Task item - Find the string "left" in the data, then copy every line where it is found.

··· Provided material ···

#[global] Instance ord_eq_dec : EqDecision K.
Proof.
  intros x y. destruct (cmp x y) eqn:E; [left; by apply cmp_eq | right | right];
    intros ->; by rewrite cmp_refl in E.
Defined.
End ord.

(** ** Commutative monoids: Rust's [MonoidValue]

    [HasZero] ([zero]/[is_zero]) and [AddByRef] with the laws every weight type
    of the engine satisfies. *)
Class MonoidValue (R : Type) := {
  mzero : R;
  madd : R → R → R;
  m_eq_dec :: EqDecision R;
  madd_assoc : ∀ x y z, madd x (madd y z) = madd (madd x y) z;
  madd_comm : ∀ x y, madd x y = madd y x;
  madd_0_l : ∀ x, madd mzero x = x }.

Definition is_zero `{MonoidValue R} (x : R) : bool := bool_decide (x = mzero).
Infix "⊕" := madd (at level 50, left associativity) : dbsp_scope.

Section monoid.
Context `{MonoidValue R}.
Implicit Types x y z : R.

Lemma madd_0_r x : x ⊕ mzero = x.
Proof. by rewrite madd_comm, madd_0_l. Qed.

Lemma is_zero_true x : is_zero x = true ↔ x = mzero.
Proof. unfold is_zero. apply bool_decide_eq_true. Qed.

Lemma is_zero_false x : is_zero x = false ↔ x ≠ mzero.
Proof. unfold is_zero. apply bool_decide_eq_false. Qed.

Lemma is_zero_mzero : is_zero (mzero : R) = true.
Proof. by apply is_zero_true. Qed.

Lemma madd_swap x y z : x ⊕ (y ⊕ z) = y ⊕ (x ⊕ z).
Proof. by rewrite madd_assoc, (madd_comm x), <- madd_assoc. Qed.
End monoid.

(** ** Sorted association lists and the weights they denote *)
Section weighted.
Context `{Ord K} `{MonoidValue R}.
Implicit Types (k : K) (r : R) (l : list (K * R)).

(** The weight a list of (key, weight) pairs gives to a key: the sum over all
    its occurrences.  Two lists denote the same Z-set when they agree on it. *)
Fixpoint wt l k : R :=
  match l with
  | [] => mzero
  | (k', r) :: l' => if decide (k' = k) then r ⊕ wt l' k else wt l' k
  end.

Definition keys_sorted l : Prop := StronglySorted klt l.*1.
Definition nonzero l : Prop := Forall (λ p, p.2 ≠ mzero) l.
(** A consolidated list: keys strictly increasing, no zero weight. *)
Definition canonical l : Prop := keys_sorted l ∧ nonzero l.

Lemma wt_app l1 l2 k : wt (l1 ++ l2) k = wt l1 k ⊕ wt l2 k.
Proof.
  induction l1 as [|[k' r] l1 IH]; simpl; [by rewrite madd_0_l|].
  case_decide; rewrite IH; [by rewrite madd_assoc | done].
Qed.

#[global] Instance wt_perm : Proper ((≡ₚ) ==> (=) ==> (=)) wt.
Proof.
  intros l1 l2 Hp k ? <-. induction Hp as [|[k' r] ? ? _ IH|[k1 r1] [k2 r2] ?|]; simpl.
  - done.
  - by rewrite IH.
  - repeat case_decide; try done. apply madd_swap.
  - congruence.
Qed.

Lemma wt_notin l k : k ∉ l.*1 → wt l k = mzero.
Proof.
  induction l as [|[k' r] l IH]; simpl; [done|].
  rewrite not_elem_of_cons. intros [Hk Hl]. rewrite decide_False by congruence. auto.
Qed.

Lemma wt_singleton k r k' : wt [(k, r)] k' = if decide (k = k') then r else mzero.
Proof. simpl. case_decide; [apply madd_0_r | done]. Qed.

Lemma wt_cons_eq k r l : wt ((k, r) :: l) k = r ⊕ wt l k.
Proof. simpl. by rewrite decide_True. Qed.

Lemma wt_cons_ne k k' r l : k' ≠ k → wt ((k', r) :: l) k = wt l k.
Proof. intros. simpl. by rewrite decide_False. Qed.
End weighted.

Section sorted.
Context {A : Type} (lt : relation A).
Implicit Types (x y : A) (l : list A).

Lemma StronglySorted_app l1 l2 :
  StronglySorted lt (l1 ++ l2) ↔
  StronglySorted lt l1 ∧ StronglySorted lt l2 ∧ (∀ x y, x ∈ l1 → y ∈ l2 → lt x y).
Proof.
  induction l1 as [|x l1 IH]; simpl.
  - split; [intros; split_and!; [constructor | done | set_solver] | naive_solver].
  - split.
    + intros Hs. inv Hs. apply IH in H1 as (?&?&?). rewrite Forall_app in H2. destruct H2.
      split_and!; [by constructor | done |]. intros a b [->|]%elem_of_cons Hb; [|eauto].
      by eapply Forall_forall.
    + intros (Hs1&Hs2&Hc). inv Hs1. constructor.
      * apply IH. split_and!; [done | done |]. intros. apply Hc; [by right | done].
      * apply Forall_app. split; [done|]. apply Forall_forall. intros. apply Hc; [left | done].
Qed.

Lemma StronglySorted_lookup l i j x y :
  StronglySorted lt l → l !! i = Some x → l !! j = Some y → (i < j)%nat → lt x y.
Proof.
  intros Hs. revert i j. induction Hs as [|z l Hs IH Hz]; intros i j Hi Hj Hij; [done|].
  destruct j as [|j]; [lia|]. destruct i as [|i]; simpl in *.
  - simplify_eq. eapply Forall_lookup_1; eauto.
  - eapply IH; eauto. lia.
Qed.

Lemma StronglySorted_take l n : StronglySorted lt l → StronglySorted lt (take n l).
Proof. intros Hs. rewrite <- (take_drop n l) in Hs. by apply StronglySorted_app in Hs as []. Qed.

Lemma StronglySorted_drop l n : StronglySorted lt l → StronglySorted lt (drop n l).
Proof. intros Hs. rewrite <- (take_drop n l) in Hs. by apply StronglySorted_app in Hs as (?&?&?). Qed.
End sorted.

Lemma StronglySorted_mono {A} (P Q : A → A → Prop) l :
  (∀ x y, P x y → Q x y) → StronglySorted P l → StronglySorted Q l.
Proof. intros HPQ. induction 1; constructor; eauto using Forall_impl. Qed.

Section canonical.
Context `{Ord K} `{MonoidValue R}.
Implicit Types (k : K) (r : R) (l : list (K * R)).

Lemma canonical_nil : canonical ([] : list (K * R)).
Proof. split; constructor. Qed.

Lemma canonical_cons_inv k r l :
  canonical ((k, r) :: l) →
  canonical l ∧ r ≠ mzero ∧ (∀ k', k' ∈ l.*1 → k ≺ k').
Proof.
  intros [Hs Hz]. inv Hs. inv Hz. split_and!; [by split | done |].
  intros. by eapply Forall_forall.
Qed.

Lemma canonical_cons k r l :
  canonical l → r ≠ mzero → (∀ k', k' ∈ l.*1 → k ≺ k') → canonical ((k, r) :: l).
Proof.
  intros [Hs Hz] Hr Hk. split; constructor; auto. by apply Forall_forall.
Qed.

Lemma canonical_app l1 l2 :
  canonical (l1 ++ l2) ↔
  canonical l1 ∧ canonical l2 ∧ (∀ k1 k2, k1 ∈ l1.*1 → k2 ∈ l2.*1 → k1 ≺ k2).
Proof.
  unfold canonical, keys_sorted, nonzero. rewrite fmap_app, StronglySorted_app, Forall_app.
  naive_solver.
Qed.

(** In a canonical list a key is present exactly when its weight is nonzero. *)
Lemma canonical_elem l k : canonical l → k ∈ l.*1 ↔ wt l k ≠ mzero.
Proof.
  induction l as [|[k' r] l IH]; intros Hc; [simpl; set_solver|].
  apply canonical_cons_inv in Hc as (Hc&Hr&Hk). simpl. rewrite elem_of_cons. case_decide as E.
  - subst k'. assert (wt l k = mzero) as ->.
    { apply wt_notin. intros Hin. by apply Hk, klt_irrefl in Hin. }
    rewrite madd_0_r. naive_solver.
  - rewrite <- (IH Hc). naive_solver.
Qed.

(** Canonical lists are determined by the weights they denote. *)
Lemma canonical_unique l1 l2 :
  canonical l1 → canonical l2 → (∀ k, wt l1 k = wt l2 k) → l1 = l2.
Proof.
  revert l2. induction l1 as [|[k1 r1] l1 IH]; intros [|[k2 r2] l2] Hc1 Hc2 Hw; [done | | |].
  - exfalso. assert (k2 ∈ ((k2, r2) :: l2).*1) as Hk by left.
    rewrite (canonical_elem _ _ Hc2), <- Hw in Hk. done.
  - exfalso. assert (k1 ∈ ((k1, r1) :: l1).*1) as Hk by left.
    rewrite (canonical_elem _ _ Hc1), Hw in Hk. done.
  - pose proof (λ k, canonical_elem _ k Hc1) as He1.
    pose proof (λ k, canonical_elem _ k Hc2) as He2.
    apply canonical_cons_inv in Hc1 as (Hc1&Hr1&Hk1).
    apply canonical_cons_inv in Hc2 as (Hc2&Hr2&Hk2).
    assert (k1 = k2) as <-.
    { assert (k1 ∈ k2 :: l2.*1) as Hin1 by (apply He2; rewrite <- Hw; apply He1; left).
      assert (k2 ∈ k1 :: l1.*1) as Hin2 by (apply He1; rewrite Hw; apply He2; left).
      apply elem_of_cons in Hin1 as [|Hin1]; [done|].
      apply elem_of_cons in Hin2 as [|Hin2]; [done|].
      destruct (klt_asym k1 k2); auto. }
    assert (wt l1 k1 = mzero) as Hz1.
    { apply wt_notin. intros Hin. by apply Hk1, klt_irrefl in Hin. }
    assert (wt l2 k1 = mzero) as Hz2.
    { apply wt_notin. intros Hin. by apply Hk2, klt_irrefl in Hin. }
    pose proof (Hw k1) as Hwk. rewrite !wt_cons_eq, Hz1, Hz2, !madd_0_r in Hwk. subst r2.
    f_equal. apply IH; [done..|]. intros k. destruct (decide (k1 = k)) as [<-|Hne]; [congruence|].
    specialize (Hw k). by rewrite !wt_cons_ne in Hw.
Qed.
End canonical.

Create HintDb dbsp.
#[export] Hint Resolve canonical_nil klt_neq cmp_refl : dbsp.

···

The answer -
  intros x y. destruct (cmp x y) eqn:E; [left; by apply cmp_eq | right | right];
Infix "⊕" := madd (at level 50, left associativity) : dbsp_scope.
      * apply Forall_app. split; [done|]. apply Forall_forall. intros. apply Hc; [left | done].
  - exfalso. assert (k2 ∈ ((k2, r2) :: l2).*1) as Hk by left.
  - exfalso. assert (k1 ∈ ((k1, r1) :: l1).*1) as Hk by left.
    { assert (k1 ∈ k2 :: l2.*1) as Hin1 by (apply He2; rewrite <- Hw; apply He1; left).
      assert (k2 ∈ k1 :: l1.*1) as Hin2 by (apply He1; rewrite Hw; apply He2; left).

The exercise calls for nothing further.